La Femme d’à côté est celle qui m’a gardée quand j’étais gosse. Fille unique, je me souviens que je quittais sans regret ma chrysalide de solitude pour aller retrouver un véritable essaim de vie, où des générations de gamins se succédaient autour de ce pivot d’amour. Et puis la vie nous a éloignées. Ma jeunesse d’écorchée vive et ses nombreuses cicatrices m’ont progressivement détachée de cette femme que j’ai tant aimée. Pendant dix ans, jour pour jour, je ne l’ai jamais revue. Et pourtant, elle continuait à vivre dans les remugles de ma mémoire, comme une musique lancinante qui ne vous quitte jamais. Et je la devinais s’épanouissant, entourée de ses enfants, ou devant maintenir sa barque avec cran, quand elle tanguait dans la tourmente. Pourtant, certains écueils vous éventrent irrémédiablement la carlingue et vous coulent par le fond. Le jour où j’appris la mort de son mari, j’ai saisi machinalement le numéro de téléphone de chez elle, resté gravé en moi malgré toutes ces années, et je l’ai appelée en larmes :
- C’est moi, je viens d’apprendre par ma mère. Je suis désolée. Je ne voulais pas ça.
- Ne pleure pas ma grande, ne pleure pas. Je sais tout ça.
- Je suis tellement triste, je voudrais passer, mais je ne sais pas…
- Tu peux venir ma grande, je t’attends.
Hagarde, je finissais mes courses tant bien que mal entre deux sanglots.
- Et Madame, madame…
- Oui, quoi ?
- Madame, s’il vous plait, vos courses, faut les poser sur le tapis roulant, là.
Je regardais la caissière avec incompréhension avant de comprendre où j’étais, ce que j’y faisais et de découvrir avec horreur que je bloquais tout le monde depuis au moins cinq bonnes minutes.
Je pris ma voiture qui me conduisit chez La Femme d’à côté. Le chemin qui mène à sa barre HLM, je pourrais le faire les yeux fermés. Il existe certaines routes que votre cœur n’oublie jamais. Rien n'avait changé, si ce n'est que l’entrée de la cité était désormais fermée par des portes métalliques s’ouvrant avec un passe.

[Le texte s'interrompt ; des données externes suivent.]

(** * VoxelBotUtils: settings cache, startup hydration and config reload

    A shallow embedding of [voxelbotutils/cogs/utils/custom_bot.py]
    (class [CustomBot]): the two [defaultdict] settings caches, the
    [_startup] / [startup] hydration sequence, [reload_config] and the
    [owner_ids] property.

    Python objects that are shared by reference (the per-entity settings
    dictionaries handed out by the caches) live in an explicit heap and are
    named by their location; exceptions, [exit] and a wait that never returns
    are outcomes of a small state monad. *)

From Stdlib Require Import ZArith List Permutation.
From stdpp Require Import base option list gmap strings fin_maps pretty.

Open Scope Z_scope.
Open Scope string_scope.
Open Scope list_scope.

(** ** Values *)

(** What a TOML file or a database column holds. Values are immutable trees
    in this model; only dictionaries handed out by the caches have identity
    (see [heap] below). *)
#[warnings="-register-all"]
Inductive value : Type :=
| VNone
| VBool (b : bool)
| VInt (z : Z)
| VStr (s : string)
| VList (l : list value).

Abbreviation dict := (gmap string value).

(** [copy.deepcopy]: atoms are returned as they are, containers are rebuilt
    element by element. *)
Fixpoint deepcopy (v : value) : value :=
  match v with
  | VList l => VList (List.map deepcopy l)
  | _ => v
  end.
(** * The adaptive capacity prober of SAWL

    A shallow embedding of [limit_probe.py] and of its production variant
    [limit_probe_prod.py]: the response classifier, the trial runner, the
    binary-search controller and the append-only trial log, followed by the
    properties the specification states about them.

    Conventions.
    - A Python [str] is a list of Unicode code points ([pystr]).
    - Python objects that reach the prober from a decoded JSON body are
      values of [pyval]; an operation that raises in Python returns [Raise].
    - The service is an oracle indexed by the number of HTTP calls made so
      far; the search loop, which Python does not bound, takes fuel.
    - The console, the log file and the dump files are there and can be
      written to.  What is modelled of them is what depends on the data: a
      text that the encoding of the console does not take, which is an
      oracle too, and a record that cannot be encoded as UTF-8.  A line
      that is printed from numbers and literals only is ASCII and is left
      out.
    - Library routines the source calls ([str.strip], [re.match],
      [json.loads], slicing) are modelled after CPython 3; the two Unicode
      property tables a regular expression consults ([\d] and the word
      characters behind [\b]) are a parameter, [UnicodeData]. *)

From Stdlib Require Import ZArith NArith List Bool Lia String Ascii.
Import ListNotations.

Set Implicit Arguments.

(* ================================================================== *)
(** * Part I. Definitions                                              *)
(* ================================================================== *)

(* ------------------------------------------------------------------ *)
(** ** Python strings                                                  *)
(* ------------------------------------------------------------------ *)

Module PyStr.
Local Open Scope N_scope.

(** A [str]: its code points, in order. *)
Definition pystr := list N.

(** An ASCII literal as a [str]. *)
Definition py (s : string) : pystr := map N_of_ascii (list_ascii_of_string s).

(** The same, with every apostrophe of the literal read as a double quote
    (so that JSON texts can be written down). *)
Definition jq (s : string) : pystr :=
  map (fun c => if c =? 39 then 34 else c) (py s).

(** [a == b] *)
Fixpoint str_eqb (a b : pystr) : bool :=
  match a, b with
  | [], [] => true
  | x :: a', y :: b' => (x =? y) && str_eqb a' b'
  | _, _ => false
  end.

(** [len(s)] *)
Definition len (s : pystr) : Z := Z.of_nat (List.length s).

(** [str.isspace] on one code point: CPython's [_PyUnicode_IsWhitespace]. *)
Definition isspace (c : N) : bool :=
  ((9 <=? c) && (c <=? 13)) || ((28 <=? c) && (c <=? 32))
  || (c =? 133) || (c =? 160) || (c =? 5760)
  || ((8192 <=? c) && (c <=? 8202))
  || (c =? 8232) || (c =? 8233) || (c =? 8239) || (c =? 8287)
  || (c =? 12288).

Fixpoint dropwhile (p : N -> bool) (s : pystr) : pystr :=
  match s with
  | c :: s' => if p c then dropwhile p s' else s
  | [] => []
  end.

(** [s.lstrip()], [s.rstrip()], [s.strip()] *)
Definition lstrip (s : pystr) : pystr := dropwhile isspace s.
Definition rstrip (s : pystr) : pystr := rev (dropwhile isspace (rev s)).
Definition strip (s : pystr) : pystr := rstrip (lstrip s).

(** [s.startswith(prefix)] *)
Fixpoint startswith (s prefix : pystr) {struct prefix} : bool :=
  match prefix, s with
  | [], _ => true
  | p :: prefix', c :: s' => (c =? p) && startswith s' prefix'
  | _ :: _, [] => false
  end.

(** [s.endswith(suffix)] *)
Definition endswith (s suffix : pystr) : bool :=
  startswith (rev s) (rev suffix).

(** [s.find(c)] for a one-character [c]: the least index, or -1. *)
Fixpoint find (c : N) (s : pystr) : Z :=
  match s with
  | [] => (-1)%Z
  | x :: s' =>
      if x =? c then 0%Z
      else let r := find c s' in if (r <? 0)%Z then (-1)%Z else (r + 1)%Z
  end.

(** [s.rfind(c)] for a one-character [c]: the greatest index, or -1. *)
Definition rfind (c : N) (s : pystr) : Z :=
  let r := find c (rev s) in
  if (r <? 0)%Z then -1 else (len s - 1 - r)%Z.

(** [s[:n]] for any integer [n] (a negative bound counts from the end). *)
Definition slice_to (s : pystr) (n : Z) : pystr :=
  if (n <? 0)%Z then firstn (Z.to_nat (len s + n)) s
  else firstn (Z.to_nat n) s.

(** [s[i:j]] for bounds that are not negative. *)
Definition slice (s : pystr) (i j : Z) : pystr :=
  skipn (Z.to_nat i) (firstn (Z.to_nat j) s).

(** [s.replace("\n", "\\n")] *)
Fixpoint escape_newlines (s : pystr) : pystr :=
  match s with
  | [] => []
  | c :: s' =>
      if c =? 10 then 92%N :: 110%N :: escape_newlines s'
      else c :: escape_newlines s'
  end.

(** A text of ASCII characters only. *)
Definition is_ascii (s : pystr) : Prop := Forall (fun c => c < 128) s.

Definition ascii_or_none (c : option N) : Prop :=
  match c with
  | Some c => c < 128
  | None => True
  end.

End PyStr.
Export PyStr.

(* ------------------------------------------------------------------ *)
(** ** The regular expressions of the stub heuristic                   *)
(* ------------------------------------------------------------------ *)

(** The part of the interpreter's Unicode character database that [re]
    consults: the decimal digits ([\d], category Nd) and the alphanumerics
    ([\w] is an alphanumeric or an underscore; [\b] is defined from it). *)
Definition ascii_isdecimal (c : N) : bool := ((48 <=? c) && (c <=? 57))%N.
Definition ascii_isalnum (c : N) : bool :=
  (((48 <=? c) && (c <=? 57)) || ((65 <=? c) && (c <=? 90))
   || ((97 <=? c) && (c <=? 122)))%N.

(** The tables depend on the Unicode version of the interpreter; below 128
    every version has the ASCII digits and letters and nothing else. *)
Class UnicodeData := {
  uni_isdecimal : N -> bool;
  uni_isalnum : N -> bool;
  uni_isdecimal_ascii :
    forall c, (c < 128)%N -> uni_isdecimal c = ascii_isdecimal c;
  uni_isalnum_ascii :
    forall c, (c < 128)%N -> uni_isalnum c = ascii_isalnum c
}.

(** The tables cut down to ASCII: what every version says of an ASCII text. *)
Definition ascii_ucd : UnicodeData := {|
  uni_isdecimal := ascii_isdecimal;
  uni_isalnum := ascii_isalnum;
  uni_isdecimal_ascii := fun _ _ => eq_refl;
  uni_isalnum_ascii := fun _ _ => eq_refl
|}.

(** Tables that also know the Arabic-Indic digits U+0660 to U+0669, decimal
    digits (category Nd) of every Unicode version: enough to tell an
    interpreter's tables from the ASCII ones. *)
Definition is_arabic_indic_digit (c : N) : bool :=
  ((1632 <=? c) && (c <=? 1641))%N.

Definition arabic_ucd : UnicodeData.
Proof.
  refine {|
    uni_isdecimal := fun c => ascii_isdecimal c || is_arabic_indic_digit c;
    uni_isalnum := fun c => ascii_isalnum c || is_arabic_indic_digit c
  |}; intros c H; unfold is_arabic_indic_digit;
  (replace (1632 <=? c)%N with false by (symmetry; apply N.leb_gt; lia));
  now rewrite orb_false_r.
Defined.

Module Re.
Local Open Scope N_scope.

(** The fragment of [re] syntax the two patterns use.  A repetition is
    always over a single character class. *)
Inductive regex :=
| Chr (p : N -> bool)       (* one character of a class, or a literal *)
| Star (p : N -> bool)      (* [c*], greedy *)
| Seq (r1 r2 : regex)
| Eps
| WordBoundary.             (* [\b] *)

Definition Plus (p : N -> bool) : regex := Seq (Chr p) (Star p).

Section Matcher.
Context {ucd : UnicodeData}.

Definition is_word (c : option N) : bool :=
  match c with
  | Some c => uni_isalnum c || (c =? 95)
  | None => false
  end.

(** Greedy repetition with backtracking: take one more character when the
    class allows it, and fall back to stopping here. *)
Fixpoint star (p : N -> bool) (prev : option N) (s : pystr)
    (k : option N -> pystr -> bool) : bool :=
  match s with
  | c :: s' => if p c then star p (Some c) s' k || k prev s else k prev s
  | [] => k prev s
  end.

(** [matches r prev s k]: [r] matches a prefix of [s] (the character before
    [s] being [prev]) in such a way that the continuation [k] accepts what
    follows. *)
Fixpoint matches (r : regex) (prev : option N) (s : pystr)
    (k : option N -> pystr -> bool) : bool :=
  match r with
  | Chr p =>
      match s with
      | c :: s' => p c && k (Some c) s'
      | [] => false
      end
  | Star p => star p prev s k
  | Seq r1 r2 => matches r1 prev s (fun prev' s' => matches r2 prev' s' k)
  | Eps => k prev s
  | WordBoundary => xorb (is_word prev) (is_word (hd_error s)) && k prev s
  end.

(** [re.match(r, s)] is not [None]. *)
Definition re_match (r : regex) (s : pystr) : bool :=
  matches r None s (fun _ _ => true).

End Matcher.

(** A literal character. *)
Definition lit (a : N) : N -> bool := fun c => c =? a.

(** A literal letter under [re.IGNORECASE]: the letter, its other case, and
    the two code points whose lower case is an ASCII letter (the Kelvin sign
    for k, the long s for s). *)
Definition lit_i (a : N) : N -> bool := fun c =>
  (c =? a) || ((65 <=? a) && (a <=? 90) && (c =? a + 32))
  || ((97 <=? a) && (a <=? 122) && (c =? a - 32))
  || ((a =? 107) && (c =? 8490)) || ((a =? 115) && (c =? 383)).
(** The file at [p] created or replaced by [d]; [None] when [p] is a
    directory or its parent is not one. *)
Fixpoint write_file (p : list string) (d : file_data) (fs : node)
  : option node :=
  match p with
  | [] => None
  | x :: p' =>
      match fs with
      | Dir es =>
          match p' with
          | [] =>
              match find_entry x es with
              | Some (File _) | None => Some (Dir (set_entry x (File d) es))
              | Some _ => None
              end
          | _ :: _ =>
              match find_entry x es with
              | Some c =>
                  match write_file p' d c with
                  | Some c' => Some (Dir (set_entry x c' es))
                  | None => None
                  end
              | None => None
              end
          end
      | _ => None
      end
  end.

(** The names [os.walk] and [iterdir] report for a directory. *)
Definition subdirs (es : list (string * node)) : list string :=
  map fst (filter (fun e => match snd e with File _ => false | _ => true end) es).

Definition nondirs (es : list (string * node)) : list (string * file_data) :=
  flat_map (fun e => match snd e with File d => [(fst e, d)] | _ => [] end) es.

End Fs.

(* ================================================================== *)
(** * [codebase_to_markdown.py] *)
(* ================================================================== *)

Module codebase_to_markdown.

Import Fs.

Definition nl : string := String "010" EmptyString.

Après avoir fait les yeux doux à une fillette qui, malgré sa moue suspicieuse, finit par m’ouvrir, je montai prestement les marches conduisant au vieil immeuble en briques rouges. Dans l’ascenseur, le temps se rembobina et me projeta au ralenti ma pinacothèque intime. Je passais ainsi en revue toutes les personnes que j’avais perdues, au détour des innombrables chemins que vous fait prendre la vie. Et je constatais, avec amertume, qu’elle était de loin ma pièce maîtresse. Je me souvins de nos multiples fous-rires, de nos bagarres comme deux chiffonnières où nous finissions cramoisies, de son regard attentionné lorsque je faisais mes devoirs et de tout cet amour maternel qu’elle m’avait donné à moi la gosse qu’elle n’avait pas eue. Comment avais-je pu la laisser aussi loin de moi durant toutes ces années ? Comment allais-je lui faire comprendre, après une décennie d’absence, que, face à elle, je resterais toujours la même môme espiègle cherchant à la faire rire ?
Je sortis de l’ascenseur dans un état second, comme anesthésiée par le chloroforme du passé. Cependant, l’imminence de nos retrouvailles me revigora instantanément et je franchis nos dix années de distance en l’espace de quelques pas. La porte s’ouvrit d’elle-même et je la reconnus tout de suite La Femme d’à côté. Je l’ai trouvée aussi belle qu’avant. Elle avait toujours les cheveux couleur de sable et ce fabuleux regard gris-vert vous enveloppant dans un édredon de douceur, même si, désormais, il était hanté par l’éclat brisé de ceux qui ont trop souffert. On est tombées dans les bras l’une de l’autre et, sans un mot ni un murmure, nous entamâmes un bien étrange ballet sororal, en commuant notre peine en une longue étreinte silencieuse.